Big-bang, matéria e anti-matéria, bilhões de galáxias somando trilhões de estrelas com seus sistemas solares (planetas e luas), a matéria escura, a energia escura, quasares e buracos negros, Universo em expansão... Eis alguns dos fenômenos espetaculares do cosmo misterioso. Finalmente, a previsão de um fim catastrófico daqui a bilhões de anos, seguido pela criação de novos Universos. Este é o quadro estonteante da realidade que os Astrônomos e Astrofísicos nos revelam.
Nesta turbulência cósmica, o planeta Terra gira com relativa tranqüilidade, orbitando uma estrela de 5ª grandeza, na Via Láctea, uma entre bilhões de galáxias espalhadas no Universo. O astro que habitamos faz parte do sistema solar e nele ocupa espaço insignificante do cosmo, mas reúne as condições necessárias à emergência da vida que, no curso de uma Evolução caprichosa, produziu um servomecanismo biológico[1] capaz de manifestar a consciência reflexiva. Todos esses acontecimentos só foram possíveis porque dentre infinitas “possibilidades”, a Terra estava no lugar certo, no tempo certo, dentro do esquema gravitacional da nossa galáxia!... Nada impede que entre os trilhões de estrelas dos bilhões de galáxias que povoam o Universo, outros planetas tenham reproduzido as mesmas condições físico-químicas e ecológicas da Terra, podendo abrigar, também, vida inteligente. Mas no cosmo imenso, o nosso Planeta é, até agora, o único exemplo conhecido, não obstante a procura incansável dos Cientistas, munidos de poderosos telescópios e sondas espaciais programadas para o reconhecimento da existência dos nossos irmãos cósmicos. O extremo avançado da complexidade a que chegou a matéria é o servomecanismo biopsíquico que tornou possível a manifestação da inteligência consciente... um fenômeno cuja natureza transcendental[2] não se esgota, inteiramente, na organização biológica. Pela consciência reflexiva o Universo se dá conta de si mesmo como um “todo” que reúne o infinitamente grande, o infinitamente pequeno e o infinitamente complexo. Transitando entre estes infinitos, a consciência pressente a grandeza de um Todo Absoluto... Absurdo racional que abre espaço para a especulação intuitiva de um Dinamismo Absoluto (permanentemente criativo) inscrito no mundo, e na vida.

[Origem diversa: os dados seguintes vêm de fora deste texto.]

(** * Coverage report script of Necromancer's Shell

    A shallow embedding of [scripts/coverage_report.py]: the extraction of one
    coverage record from the text printed by [gcov] ([parse_gcov_output]) and
    the aggregation and report of [main].

    Modelling conventions.
    - Python [str] values are [string]s (characters with code below 256; in
      that range the regex class [\d] is exactly the ten ASCII digits).
    - Python [int] is [Z]; [int] of a decimal text raises [ValueError] on
      more than [max_str_digits] digits, the default limit of CPython 3.11.
    - Python [float] is IEEE 754 binary64, modelled exactly by [Float64.float]:
      every operation is the exact rational result rounded to nearest, ties to
      even.
    - Exceptions are values of [exn], the exceptions that [except Exception]
      catches; code that can raise returns a [result].
    - What [os.walk] finds and what [subprocess.run] gives are the inputs of
      a run ([world]).
    - [print] appends a structured [line] to the output, one constructor for
      each format string, and does not fail: the integers it formats are sums
      of counts below [2^1024], which stay under the digit limit of the
      conversion to text for any list of records that fits in memory. *)

From Stdlib Require Import ZArith Lia Bool List Ascii String.
From Stdlib Require Import Floats.SpecFloat.
From stdpp Require Import gmap strings list fin_maps sorting.

Local Open Scope Z_scope.

(** ** Exceptions *)

Inductive exn : Type :=
| ZeroDivisionError
| OverflowError
| ValueError
| OtherException (name : string).

Inductive result (A : Type) : Type :=
| Ok (a : A)
| Raise (e : exn).
Arguments Ok {A} a.
Arguments Raise {A} e.

#[global] Instance result_ret : MRet result := fun _ a => Ok a.
#[global] Instance result_bind : MBind result := fun _ _ f m =>
  match m with
  | Ok a => f a
  | Raise e => Raise e
  end.

(** ** Binary64 floating point

    A finite double is an integer multiple of [2^-1074] with at most 53
    significant bits and magnitude below [2^1024]. [Fin n] is the double of
    value [n * 2^-1074]. The two zeros are identified: no operation the script
    performs (multiplication, division by 100, comparison, [int]) tells them
    apart. *)

Module Float64.

Definition prec : Z := 53.
(** Number of [2^-1074] units in 1.0. *)
Definition unit : Z := 2 ^ 1074.
(** First magnitude, in units, that is out of range: [2^1024]. *)
Definition huge : Z := 2 ^ 2098.

Inductive float : Type :=
| Fin (n : Z)
| Inf (neg : bool)
| NaN.

(** Nearest integer to [a / b], ties to even ([0 <= a], [0 < b]). *)
Definition rne (a b : Z) : Z :=
  let q := a / b in
  let r := a mod b in
  if 2 * r <? b then q
  else if b <? 2 * r then q + 1
  else if Z.even q then q else q + 1.

(** Number of low bits that a magnitude of [q] units cannot keep. *)
Definition drop_bits (q : Z) : Z := Z.max 0 (Z.log2 q + 1 - prec).

(** The multiple of [2^k] nearest to [a / b], for [k] the number of bits that
    [a / b] cannot keep. *)
Definition rounded (a b : Z) : Z :=
  let k := drop_bits (a / b) in
  rne a (b * 2 ^ k) * 2 ^ k.

(** The double nearest to the non-negative rational [a / b] units. *)
Definition round_mag (a b : Z) : float :=
  let n := rounded a b in
  if n <? huge then Fin n else Inf false.

Definition fneg (x : float) : float :=
  match x with
  | Fin n => Fin (- n)
  | Inf s => Inf (negb s)
  | NaN => NaN
  end.

(** The double nearest to the rational [a / b] units, [0 < b]. *)
Definition round_units (a b : Z) : float :=
  if a <? 0 then fneg (round_mag (- a) b) else round_mag a b.

(** Conversion of a Python [int]; an out-of-range integer raises. *)
Definition of_int (i : Z) : result float :=
  match round_units (i * unit) 1 with
  | Fin n => Ok (Fin n)
  | _ => Raise OverflowError
  end.

(** [float(s)] for [s] the decimal numeral [num / 10^scale]; never raises,
    an out-of-range numeral gives infinity. *)
Definition of_decimal (num : Z) (scale : nat) : float :=
  round_units (num * unit) (10 ^ Z.of_nat scale).

Definition fmul (x y : float) : float :=
  match x, y with
  | NaN, _ | _, NaN => NaN
  | Fin a, Fin b => round_units (a * b) unit
  | Inf s, Fin b | Fin b, Inf s =>
      if b =? 0 then NaN else Inf (xorb s (b <? 0))
  | Inf s, Inf t => Inf (xorb s t)
  end.

(** Python's float division: a zero divisor raises. *)
Definition fdiv (x y : float) : result float :=
  match x, y with
  | _, Fin 0 => Raise ZeroDivisionError
  | NaN, _ | _, NaN => Ok NaN
  | Fin a, Fin b =>
      Ok (if b <? 0 then round_units (- a * unit) (- b)
          else round_units (a * unit) b)
  | Inf s, Fin b => Ok (Inf (xorb s (b <? 0)))
  | Fin _, Inf _ => Ok (Fin 0)
  | Inf _, Inf _ => Ok NaN
  end.

(** [x < y]; false as soon as one side is NaN. *)
Definition flt (x y : float) : bool :=
  match x, y with
  | NaN, _ | _, NaN => false
  | Fin a, Fin b => a <? b
  | Fin _, Inf s => negb s
  | Inf s, Fin _ => s
  | Inf s, Inf t => s && negb t
  end.

Definition fle (x y : float) : bool :=
  match x, y with
  | NaN, _ | _, NaN => false
  | _, _ => negb (flt y x)
  end.

Definition feq (x y : float) : bool :=
  match x, y with
  | NaN, _ | _, NaN => false
  | _, _ => negb (flt x y) && negb (flt y x)
  end.

(** [int(x)]: truncation toward zero. *)
Definition to_int (x : float) : result Z :=
  match x with
  | Fin n => Ok (Z.quot n unit)
  | Inf _ => Raise OverflowError
  | NaN => Raise ValueError
  end.

(** Python's [a / b] on two ints: the correctly rounded quotient. *)
Definition int_truediv (a b : Z) : result float :=
  if b =? 0 then Raise ZeroDivisionError
  else
    match (if b <? 0 then round_units (- a * unit) (- b)
           else round_units (a * unit) b) with
    | Fin n => Ok (Fin n)
    | _ => Raise OverflowError
    end.

(** The doubles of integer value. *)
Definition of_small (i : Z) : float := Fin (i * unit).

(** Comparison with the encoding of the Standard Library's specification of
    IEEE 754 arithmetic, for non-negative values. *)
Definition to_spec (x : float) : spec_float :=
  match x with
  | NaN => S754_nan
  | Inf s => S754_infinity s
  | Fin n =>
      let k := drop_bits n in
      match n / 2 ^ k with
      | Zpos m => S754_finite false m (k - 1074)
      | _ => S754_zero false
      end
  end.

End Float64.

Import Float64.

(** ** Text and regular expressions

    The two patterns of [parse_gcov_output] use literal characters and greedy
    one-or-more repetitions of a character class. [match_here] is a
    backtracking matcher for that fragment, anchored at the start of the text:
    a repetition first tries to go on, and gives way to the rest of the
    pattern only when going on does not lead to a match. It returns the text
    taken by each repetition, in pattern order. *)

Inductive item : Type :=
| Lit (c : ascii)
| Plus (cls : ascii -> bool).

Fixpoint lits (s : string) : list item :=
  match s with
  | EmptyString => []
  | String c s' => Lit c :: lits s'
  end.

Fixpoint match_here (p : list item) : string -> option (list string) :=
  match p with
  | [] => fun _ => Some []
  | Lit c :: p' => fun s =>
      match s with
      | String d s' => if Ascii.eqb c d then match_here p' s' else None
      | EmptyString => None
      end
  | Plus cls :: p' =>
      fix rep (s : string) : option (list string) :=
        match s with
        | String d s' =>
            if cls d then
              match rep s' with
              | Some (g :: gs) => Some (String d g :: gs)
              | _ =>
                  match match_here p' s' with
                  | Some gs => Some (String d EmptyString :: gs)
                  | None => None
                  end
              end
            else None
        | EmptyString => None
        end
  end.

(** [re.search]: the match at the leftmost position that has one. *)
Fixpoint re_search (p : list item) (s : string) : option (list string) :=
  match match_here p s with
  | Some gs => Some gs
  | None =>
      match s with
      | EmptyString => None
      | String _ s' => re_search p s'
      end
  end.

Definition is_digit (c : ascii) : bool :=
  let n := Z.of_nat (nat_of_ascii c) in (48 <=? n) && (n <=? 57).

Definition not_quote (c : ascii) : bool := negb (Ascii.eqb c "'").

(** [File '([^']+)'] *)
Definition file_re : list item :=
  lits "File '" ++ [Plus not_quote] ++ lits "'".

(** [Lines executed:(\d+\.\d+)% of (\d+)] *)
Definition coverage_re : list item :=
  lits "Lines executed:" ++ [Plus is_digit] ++ lits "." ++ [Plus is_digit]
  ++ lits "% of " ++ [Plus is_digit].

(** The value of a string of ASCII digits. *)
Definition digit_value (c : ascii) : Z := Z.of_nat (nat_of_ascii c) - 48.

Fixpoint int_acc (acc : Z) (s : string) : Z :=
  match s with
  | EmptyString => acc
  | String c s' => int_acc (10 * acc + digit_value c) s'
  end.

Definition int_of_digits (s : string) : Z := int_acc 0 s.

(** [sys.int_info.default_max_str_digits]: the longest decimal text that
    [int] converts; leading zeros count. *)
Definition max_str_digits : Z := 4300.

(** [int(s)] on a string of ASCII digits: a [ValueError] beyond the limit on
    the number of digits. *)
Definition int_of_text (s : string) : result Z :=
  if max_str_digits <? Z.of_nat (String.length s) then Raise ValueError
  else Ok (int_of_digits s).

(** [float(s)] on the text [ip.fp] of two digit strings. *)
Definition float_of_digits (ip fp : string) : float :=
  of_decimal (int_of_digits (ip +:+ fp)) (String.length fp).

(** [sub in s] *)
Fixpoint contains (sub s : string) : bool :=
  String.prefix sub s ||
  match s with
  | EmptyString => false
  | String _ s' => contains sub s'
  end.

(** [s.endswith(suf)] *)
Fixpoint endswith (suf s : string) : bool :=
  String.eqb s suf ||
  match s with
  | EmptyString => false
  | String _ s' => endswith suf s'
  end.

(** [os.path.join(a, b)] *)
Definition path_join (a b : string) : string :=
  if String.prefix "/" b then b
  else if String.eqb a "" || endswith "/" a then a +:+ b
  else a +:+ "/" +:+ b.

(** [os.path.basename(p)]: what follows the last slash. *)
Fixpoint basename (p : string) : string :=
  match p with
  | EmptyString => EmptyString
  | String c p' =>
      if contains "/" p' then basename p'
      else if Ascii.eqb c "/" then p' else p
  end.

(** ** Extraction of one record *)

Record coverage : Type := {
  file : string;
  percentage : float;
  covered : Z;
  total : Z
}.

(** What [subprocess.run] hands back when it does not raise. *)
Record completed : Type := {
  stdout : string;
  stderr : string
}.

(** The [int] literal [100] as the double it converts to. *)
Definition hundred : float := of_small 100.

(** Lines 27 to 37: the record built from the captured groups. [int] refuses
    a total of too many digits, the product [total_lines * percentage]
    converts the int to a float first, and [int(...)] raises on an infinity
    or a NaN. *)
Definition record_of_groups (filename ip fp tot : string) : result coverage :=
  let percentage := float_of_digits ip fp in
  total_lines ← int_of_text tot;
  t ← of_int total_lines;
  q ← fdiv (fmul t percentage) hundred;
  covered_lines ← to_int q;
  Ok {| file := filename; percentage := percentage;
        covered := covered_lines; total := total_lines |}.
(** Modelled from the spec: the Board Engine's [apply(board, mark, cell)]
    of section 4.1, absent from the sources.  It fails when the cell is
    outside 0-8, when the cell is occupied, or when it is not [mark]'s
    turn; the turn is the parity of the marks already on the board. *)
Definition apply (b : Board) (mark : Mark) (cell : Z) : option Board :=
  if (cell <? 0) || (8 <? cell) then None
  else match nth_error b (Z.to_nat cell) with
       | Some None =>
           if Mark_eqb mark (turn_after (filled b))
           then Some (set_cell b (Z.to_nat cell) mark)
           else None
       | _ => None
       end.

Inductive Outcome : Type :=
| InProgress
| Win (m : Mark) (triple : list Z)
| Draw.

(** Modelled from the spec: the 8 fixed lines of section 4.1, in scan
    order: rows, columns, diagonals. *)
Definition lines : list (Z * Z * Z) :=
  [(0, 1, 2); (3, 4, 5); (6, 7, 8);
   (0, 3, 6); (1, 4, 7); (2, 5, 8);
   (0, 4, 8); (2, 4, 6)].

Definition line_winner (b : Board) (l : Z * Z * Z) : option Mark :=
  let '(i, j, k) := l in
  match index b i, index b j, index b k with
  | Some (Some m1), Some (Some m2), Some (Some m3) =>
      if Mark_eqb m1 m2 && Mark_eqb m2 m3 then Some m1 else None
  | _, _, _ => None
  end.

Fixpoint first_win (b : Board) (ls : list (Z * Z * Z)) : option (Mark * list Z) :=
  match ls with
  | [] => None
  | l :: r =>
      match line_winner b l with
      | Some m => let '(i, j, k) := l in Some (m, [i; j; k])
      | None => first_win b r
      end
  end.

(** Modelled from the spec: the Board Engine's [evaluate(board)] of
    section 4.1, absent from the sources.  The first matching line in
    scan order is a win; a draw is declared only when no win is found and
    all 9 cells are filled. *)
Definition evaluate (b : Board) : Outcome :=
  match first_win b lines with
  | Some (m, t) => Win m t
  | None => if (filled b =? 9)%nat then Draw else InProgress
  end.

Inductive Error : Type :=
| NotFound | IllegalMove | NotYourTurn | GameOver
| AlreadyFull | SelfJoin | StaleWrite | ConnectionError.

Inductive result (A : Type) : Type :=
| Ok (a : A)
| Err (e : Error).
Arguments Ok {A} a.
Arguments Err {A} e.

Definition fresh_state : GameState :=
  mkGameState empty_board MarkX None false None.

(** Modelled from the spec: the Session Store's [create(mode, creator)] of
    section 4.2, absent from the sources: [waiting] for an online game,
    [in_progress] with both marks bound to the creator for a local one.
    The fresh id and join code are passed in. *)
Definition create (gid gcode : string) (m : Mode) (creator : Player) : Game :=
  match m with
  | online =>
      mkGame gid gcode online waiting
        (Js.Str (player_id creator)) Js.Null
        (player_username creator) Js.Null fresh_state []
  | local =>
      mkGame gid gcode local in_progress
        (Js.Str (player_id creator)) (Js.Str (player_id creator))
        (player_username creator) (Js.Str (player_username creator))
        fresh_state []
  end.

(** Modelled from the spec: the Session Store's [join(game, participant)]
    of section 4.2, absent from the sources.  It fails when the game is
    not [waiting] or the joiner is the creator; otherwise it binds the
    second mark and flips the status to [in_progress]. *)
Definition join (g : Game) (p : Player) : result Game :=
  match status g with
  | waiting =>
      if Js.strict_eq (Js.Str (player_id p)) (player_x_id g) then Err SelfJoin
      else Ok (mkGame (id g) (code g) (mode g) in_progress
                 (player_x_id g) (Js.Str (player_id p))
                 (player_x_username g) (Js.Str (player_username p))
                 (state g) (moves g))
  | _ => Err AlreadyFull
  end.

(** Modelled from the spec: which mark a participant controls (section
    4.2): in a local game the single controlling participant plays the
    expected mark, whichever it is; in an online game a participant plays
    the one mark bound to them. *)
Definition controls (g : Game) (pid : string) (expected : Mark) : bool :=
  match mode g with
  | local => Js.strict_eq (Js.Str pid) (player_x_id g)
  | online =>
      match expected with
      | MarkX => Js.strict_eq (Js.Str pid) (player_x_id g)
      | MarkO => Js.strict_eq (Js.Str pid) (player_o_id g)
      end
  end.

(** Modelled from the spec: the Session Store's
    [move(game, participant, cell)] of section 4.2, absent from the
    sources.  The expected mark comes from the parity of the move log;
    the Board Engine decides legality; on success the move is appended
    and board, turn and outcome are recomputed.  Only an [in_progress]
    game accepts moves (no transition of section 4.1 lets a move leave
    [waiting]; the spec names no error kind for it, [NotYourTurn] is
    used). *)
Definition move (g : Game) (pid : string) (cell time : Z) : result Game :=
  match status g with
  | completed => Err GameOver
  | waiting => Err NotYourTurn
  | in_progress =>
      let expected := turn_after (List.length (moves g)) in
      if negb (controls g pid expected) then Err NotYourTurn
      else match apply (board (state g)) expected cell with
           | None => Err IllegalMove
           | Some b' =>
               let log := (moves g ++ [mkMove expected cell time])%list in
               let turn := turn_after (List.length log) in
               let '(st, stat) :=
                 match evaluate b' with
                 | Win m t => (mkGameState b' turn (Some m) false (Some t), completed)
                 | Draw => (mkGameState b' turn None true None, completed)
                 | InProgress => (mkGameState b' turn None false None, in_progress)
                 end in
               Ok (mkGame (id g) (code g) (mode g) stat
                     (player_x_id g) (player_o_id g)
                     (player_x_username g) (player_o_username g)
                     st log)
           end
  end.

(** Modelled from the spec: the mutations a stored game goes through after
    its creation (section 3, lifecycle); a failed operation surfaces its
    error and leaves the game unchanged. *)
Inductive op : Type :=
| Join (p : Player)
| MoveBy (pid : string) (cell time : Z).

Definition step (g : Game) (o : op) : Game :=
  match o with
  | Join p => match join g p with Ok g' => g' | Err _ => g end
  | MoveBy pid cell time => match move g pid cell time with Ok g' => g' | Err _ => g end
  end.

Definition run (g : Game) (ops : list op) : Game := fold_left step ops g.

(** Modelled from the spec: "empty board + fold of move log" (section 3),
    from a given board, through [apply]. *)
Fixpoint board_after (b : Board) (log : list Move) : option Board :=
  match log with
  | [] => Some b
  | m :: r =>
      match apply b (symbol m) (position m) with
      | Some b' => board_after b' r
      | None => None
      end
  end.

Fixpoint snapshots_from (b : Board) (log : list Move) : option (list Snapshot) :=
  match log with
  | [] => Some []
  | m :: r =>
      match apply b (symbol m) (position m) with
      | Some b' =>
          match snapshots_from b' r with
          | Some l => Some (mkSnapshot b' (Some m) :: l)
          | None => None
          end
      | None => None
      end
  end.

(** Modelled from the spec: the Replay Reconstructor's [reconstruct(game)]
    of section 4.5, absent from the sources: a left-to-right fold of the
    move log through [apply], starting with the empty board at index 0,
    each later entry pairing a board with the move that produced it. *)
Definition reconstruct (g : Game) : option (list Snapshot) :=
  match snapshots_from empty_board (moves g) with
  | Some l => Some (mkSnapshot empty_board None :: l)
  | None => None
  end.

(** Modelled from the spec: the payload of "fetch replay" (section 6),
    absent from the sources: the reconstructed snapshot sequence, the
    final game (which carries the move log) and the number of moves, under
    the names the client reads. *)
Definition replay (g : Game) : option ReplayData :=
  match reconstruct g with
  | Some l => Some (mkReplayData g l (Z.of_nat (List.length (moves g))))
  | None => None
  end.

End Backend.

(** ** [components/game/MoveHistory] *)

Module MoveHistory.

(** [Math.floor(pos / 3) + 1] and [(pos % 3) + 1]; [%] is the truncated
    remainder. *)
Definition row (pos : Z) : Z := pos / 3 + 1.
Definition col (pos : Z) : Z := Z.rem pos 3 + 1.

Definition coord (pos : Z) : Z * Z := (row pos, col pos).

Definition positionToCoord (pos : Z) : string :=
  "(" ++ Js.show (row pos) ++ "," ++ Js.show (col pos) ++ ")".

(** One button of the list: its [data-testid], the text it shows, the
    index its click passes to [onMoveClick], and whether it is marked
    active. *)
Record entry : Type := mkEntry {
  testid : string;
  number : string;
  text : string;
  click : Z;
  active : bool
}.

Definition show_mark (m : Mark) : string :=
  match m with MarkX => "X" | MarkO => "O" end.

(** [moves.map((move, index) => ...)] from a given [index]. *)
Fixpoint move_entries (index : Z) (moves : list Move) (currentMoveIndex : Z)
  : list entry :=
  match moves with
  | [] => []
  | move :: rest =>
      mkEntry ("move-item-" ++ Js.show (index + 1))
              (Js.show (index + 1) ++ ".")
              (show_mark (symbol move) ++ positionToCoord (position move))
              (index + 1)
              (currentMoveIndex =? index + 1)
      :: move_entries (index + 1) rest currentMoveIndex
  end.

(** The rendered list: the "Start" button, then one button per move. *)
Definition entries (moves : list Move) (currentMoveIndex : Z) : list entry :=
  mkEntry "move-item-0" "0." "Start" 0 (currentMoveIndex =? 0)
  :: move_entries 0 moves currentMoveIndex.

End MoveHistory.

(** ** [components/game/ReplayControls] *)

Inductive Speed : Type := Speed0_5 | Speed1 | Speed1_5 | Speed2.

Module ReplayControls.

Record props : Type := mkProps {
  currentMove : Z;
  totalMoves : Z;
  isPlaying : bool;
  playbackSpeed : Speed
}.

(** What the user can operate: the five buttons, the timeline slider and
    the speed buttons. *)
Inductive control : Type :=
| GoToStartBtn
| StepBackBtn
| PlayPauseBtn
| StepForwardBtn
| GoToEndBtn
| SliderTo (v : Z)
| SpeedBtn (s : Speed).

Utilizando os recursos mais sofisticados da tecnologia, a Ciência cria ambientes artificiais que reproduzem as condições geológicas do momento em que surgiu a matéria e a vida, tentando desvendar os segredos que se escondem no mundo. Mas apenas consegue arranhar a superfície da ordem por vezes incompreensível que preside a caminhada espetacular desde a matéria primitiva (desordenada), até a eclosão da consciência que exige uma organização biológica de máxima complexidade. Já não podemos dar as costas para esta saga protagonizada pela matéria no roteiro de uma “complexificação crescente”[3] que no extremo avançado da Evolução permite a manifestação da consciência reflexiva. Desta estória nos tornamos testemunhas, ou melhor seus principais atores. Quando despertamos como seres conscientes, racionais, afetivos e querentes, estamos projetando no cosmo uma epifania[4] difícil de contestar, mas impermeável à compreensão racional. Pela contingência biológica somos imanência[5], e pela consciência reflexiva somos transcendência[6]. Nada descreve melhor o que vivenciamos diante de tal realidade estonteante, do que o “sentimento do sagrado” que o Teólogo Rudolph Otto cognominou “numinoso”[7]. É este sentimento que inunda o ser consciente diante do escândalo racional de um Dinamismo Absoluto que faz surgir de sua própria imaterialidade, o “nada”(?), a matéria primitiva, atuando na sua intimidade, moldando-a até o ponto de tornar-se nela manifesto através da alma humana, “...estado divino da matéria”[8]. Um cometimento que desafia a perspicácia da razão. O homem experimenta a consciência reflexiva, porém não sabe explicá-la...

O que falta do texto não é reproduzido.